Immigrant advocates issue report card on ICE reform efforts

Human rights groups today issued a one-year report card on efforts by Immigration Customs and Enforcement to reform the detention system for aliens facing removal.

Immigrant advocates Detention Watch Network, the National Immigrant Justice Center and the Midwest Coalition for Human Rights praised agency leaders for their year-old commitment to reform, but say human rights abuses remain widespread.

Last year, ICE detained about 380,000 people, holding them for weeks or months in a network of 270 jails or other facilities while their removal proceedings were pending. Some are felons, who go straight to ICE custody after serving their jail sentences, others are legal residents who have previously been convicted of a crime, while others are undocumented aliens or those who overstayed their visas.

A year ago, ICE pledged to create "a civil detention system that reduces transfers, maximizes access to counsel, visitation, and recreation, improves conditions of confinement, and ensures quality medical, mental health, and dental care."

The report praised ICE leadership for demonstrating "a strong commitment to reforming the immigration detention system, engaging with NGOs and other relevant stakeholders to advance ICE's reform agenda."
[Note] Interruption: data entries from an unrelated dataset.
Lemma finally_setStatus_idle body w r w' :
  returns (fun s => s = Idle) body -> finally_setStatus body w = (r, w') -> w_status w' = Idle.
Proof.
  intros Hb E. unfold finally_setStatus in E.
  destruct (body w) as [[s|e|] w1] eqn:Eb.
  - rewrite (Hb _ _ _ Eb) in E. pose proof (setStatus_status Idle w1) as H. rewrite E in H. exact H.
  - pose proof (setStatus_status Idle w1) as H.
    destruct (setStatus Idle w1) as [r2 w2]. inversion E; subst. exact H.
  - pose proof (setStatus_status Idle w1) as H.
    destruct (setStatus Idle w1) as [r2 w2]. inversion E; subst. exact H.
Qed.

Ltac returns_idle :=
  repeat (first [ apply returns_bind; intros ?
                | apply returns_ret; reflexivity
                | match goal with |- returns _ (match ?x with _ => _ end) => destruct x end ]).

(** X18: when the resource is enabled, [pull] and [push] end with the
    status [Idle], whether they complete or fail. *)
Theorem pull_push_end_idle env w r w' :
  w_enabled w = true ->
  (pull env w = (r, w') -> w_status w' = Idle) /\ (push env w = (r, w') -> w_status w' = Idle).
Proof.
  intros He. split; intros E;
    [unfold pull in E | unfold push in E]; unfold bind at 1, get in E; rewrite He in E;
    cbn [negb] in E; unfold bind at 1, modify in E;
    (eapply finally_setStatus_idle; [| exact E]); returns_idle.
Qed.

Lemma pull_push_end_idle_witness :
  w_status (snd (pull env_linux world_pulled)) = Idle.
Proof.
  apply (proj1 (pull_push_end_idle env_linux world_pulled (fst (pull env_linux world_pulled))
                  (snd (pull env_linux world_pulled)) eq_refl)).
  apply surjective_pairing.
Defined.

Lemma getLastSyncUserData_reads v w w1 :
  w_last_sync w1 = w_last_sync w ->
  getLastSyncUserData v w1 = (fst (getLastSyncUserData v w), w1).
Proof. intros H. cbv [getLastSyncUserData bind get ret fst]. rewrite H. reflexivity. Qed.

(** X19: [sync(ref)] with the ref of the last-sync checkpoint skips the
    remote read: it runs [doSync] with the checkpoint as remote data, under
    the [Syncing] status. *)
Theorem sync_ref_shortcut v perf fuel w l :
  w_enabled w = true -> w_status w <> HasConflicts -> w_status w <> Syncing ->
  fst (getLastSyncUserData v w) = Ok (Some l) -> rref l <> "" ->
  sync v perf fuel (Some (rref l)) w
  = finally_setStatus (doSync v perf fuel l (Some l)) (snd (setStatus Syncing w)).
Proof.
  intros He Hc Hs Hl Hr.
  assert (Hset : setStatus Syncing w = (Ok tt, snd (setStatus Syncing w))).
  { unfold setStatus, bind, get.
    destruct (w_status w); try (exfalso; apply Hs; reflexivity); reflexivity. }
  unfold sync, bind at 1, get. rewrite He. cbn [negb].
  replace (status_eqb (w_status w) HasConflicts) with false
    by (destruct (w_status w); try (exfalso; apply Hc; reflexivity); reflexivity).
  replace (status_eqb (w_status w) Syncing) with false
    by (destruct (w_status w); try (exfalso; apply Hs; reflexivity); reflexivity).
  unfold bind at 1. rewrite Hset.
  unfold bind at 1. rewrite (getLastSyncUserData_reads v w) by
    (unfold setStatus, bind, get; destruct (status_eqb _ _); reflexivity).
  rewrite Hl.
  replace (truthy (Some (rref l))) with true
    by (destruct (rref l); [exfalso; apply Hr; reflexivity | reflexivity]).
  rewrite String.eqb_refl. reflexivity.
Qed.

Lemma sync_ref_shortcut_witness :
  sync kb_version (performSync env_linux 1) 1 (Some "1") world_pulled
  = finally_setStatus
      (doSync kb_version (performSync env_linux 1) 1
         {| rref := "1"; syncData := Some {| version := 1; sd_content := linux_sync_content "[]" |} |}
         (Some {| rref := "1"; syncData := Some {| version := 1; sd_content := linux_sync_content "[]" |} |}))
      (snd (setStatus Syncing world_pulled)).
Proof.
  apply (sync_ref_shortcut kb_version (performSync env_linux 1) 1 world_pulled
           {| rref := "1"; syncData := Some {| version := 1; sd_content := linux_sync_content "[]" |} |});
    [reflexivity | discriminate | discriminate | vm_compute; reflexivity | discriminate].
Defined.
(** Removing "txt:a" from the table of "TXT:A" and "TXT:C". *)
Lemma remove_deletes_entry_and_name_witness :
  let r' := RemoveLabelValue no_unicode double_cap table_AC "txt:a" in
  Values r' = delete (ToUpper no_unicode "txt:a") (Values table_AC)
  /\ OrderList r'
     = filter (fun k => k <> ToUpper no_unicode "txt:a") (OrderList table_AC)
  /\ store_ok r'
  /\ (filename r', Version r', Unused r', Language r', Categories r')
     = (filename table_AC, Version table_AC, Unused table_AC,
        Language table_AC, Categories table_AC)
  /\ (if (slen (Order table_AC) =? 0)%nat then r' = table_AC
      else NumLabels r' = Z.of_nat (size (Values r'))
           /\ NumStrings r' = Z.of_nat (size (Values r'))).
Proof.
  destruct table_AC_ok as (H1 & _).
  exact (remove_deletes_entry_and_name no_unicode double_cap table_AC "txt:a" H1).
Defined.

(** Writing "TXT:B" to the table of "TXT:A" and "TXT:C" and removing
    "txt:b". *)
Lemma remove_undoes_write_witness :
  let r' := RemoveLabelValue no_unicode double_cap
              (WriteLabelValue no_unicode double_cap table_AC
                 (NewLabelValue "TXT:B" "second" []) false) "txt:b" in
  Values r' = Values table_AC /\ OrderList r' = OrderList table_AC
  /\ store_ok r'.
Proof.
  destruct table_AC_ok as (H1 & _ & H3).
  apply (remove_undoes_write no_unicode double_cap table_AC
           (NewLabelValue "TXT:B" "second" []) false "txt:b");
    [exact H1 | vm_compute; reflexivity | exact H3 | vm_compute; reflexivity].
Defined.
Lemma pulled_status_bits b k :
  0 <= k →
  Z.testbit (pulled_status b) k =
    if k =? 4 then false else if k =? 5 then true else Z.testbit b k.
Proof.
  intros Hk. unfold pulled_status.
  change Flag.B with (2 ^ 4). change Flag.U with (2 ^ 5).
  rewrite testbit_set, testbit_clear by lia. rewrite (Z.eqb_sym k 4), (Z.eqb_sym k 5).
  destruct (Z.eqb_spec 4 k) as [<-|H4]; [by rewrite andb_false_r|].
  destruct (5 =? k);
    by rewrite ?orb_true_r, ?orb_false_r, ?andb_true_r, ?andb_false_r.
Qed.

(** A pull always reads a cell of the stack page. *)
Lemma pullByte_reads cpu (memory : Memory) :
  ∃ pulled,
    mem_read memory (STACK_BASE + Z.land (SP cpu + 1) 0xFF) = Some pulled
    ∧ pullByte cpu memory = (set_SP (Z.land (SP cpu + 1) 0xFF) cpu, Some pulled).
Proof.
  unfold pullByte. cbn [SP set_SP].
  rewrite mem_read_inside by apply in_memory_stack, byte_land_0xFF.
  by eexists.
Qed.

Lemma PHP_spec cpu (memory : Memory) address :
  byte (SP cpu) →
  ∃ memory',
    PHP cpu memory address = Ok (set_SP (Z.land (SP cpu - 1) 0xFF) cpu, memory')
    ∧ mem_read memory' (STACK_BASE + SP cpu) = Some (pushed_status (P cpu)).
Proof.
  intros Hsp. unfold PHP, pushByte. eexists. split; [reflexivity|].
  by rewrite mem_read_write_eq by by apply in_memory_stack.
Qed.

Lemma BRK_spec cpu (memory : Memory) address :
  ∃ cpu' memory',
    BRK cpu memory address = Ok (cpu', memory')
    ∧ mem_read memory' (STACK_BASE + Z.land (SP cpu - 2) 0xFF) = Some (pushed_status (P cpu))
    ∧ SP cpu' = Z.land (SP cpu - 3) 0xFF
    ∧ P cpu' = Z.lor (P cpu) Flag.I
    ∧ halted cpu' = true.
Proof.
  unfold BRK, AM.fetchByte, pushWord, pushByte. cbn [SP set_SP PC set_PC P set_P].
  assert (Z.land (Z.land (SP cpu - 1) 0xFF - 1) 0xFF = Z.land (SP cpu - 2) 0xFF) as ->.
  { rewrite !land_0xFF, Zminus_mod_idemp_l. f_equal. lia. }
  assert (Z.land (Z.land (SP cpu - 2) 0xFF - 1) 0xFF = Z.land (SP cpu - 3) 0xFF) as ->.
  { rewrite !land_0xFF, Zminus_mod_idemp_l. f_equal. lia. }
  do 2 eexists. split; [reflexivity|].
  split; [|done].
  by rewrite mem_read_write_eq by apply in_memory_stack, byte_land_0xFF.
Qed.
Nonetheless, those detained continue to suffer "widespread due process and human rights violations, including the overreliance on incarceration, mistreatment by guards, denial of access to legal service providers, inadequate medical care, misuse of solitary confinement, and discrimination against sexual minorities," according to the 30-page report. "These violations demonstrate that the commitment to reform made by ICE leadership has yet to have any substantive impact on the ground."

ICE head John Morton has faced pressure on both sides in dealing with the detention system. In June, the union that represents immigration officers took the unprecedented step of issuing a vote of no confidence in him.

In a lengthy interview with The National Law Journal earlier this year, Morton described his vision for the system: "To reduce the number of facilities that we have, to have those facilities be designed and run solely from the immigration enforcement perspective, and to have strong, direct federal oversight."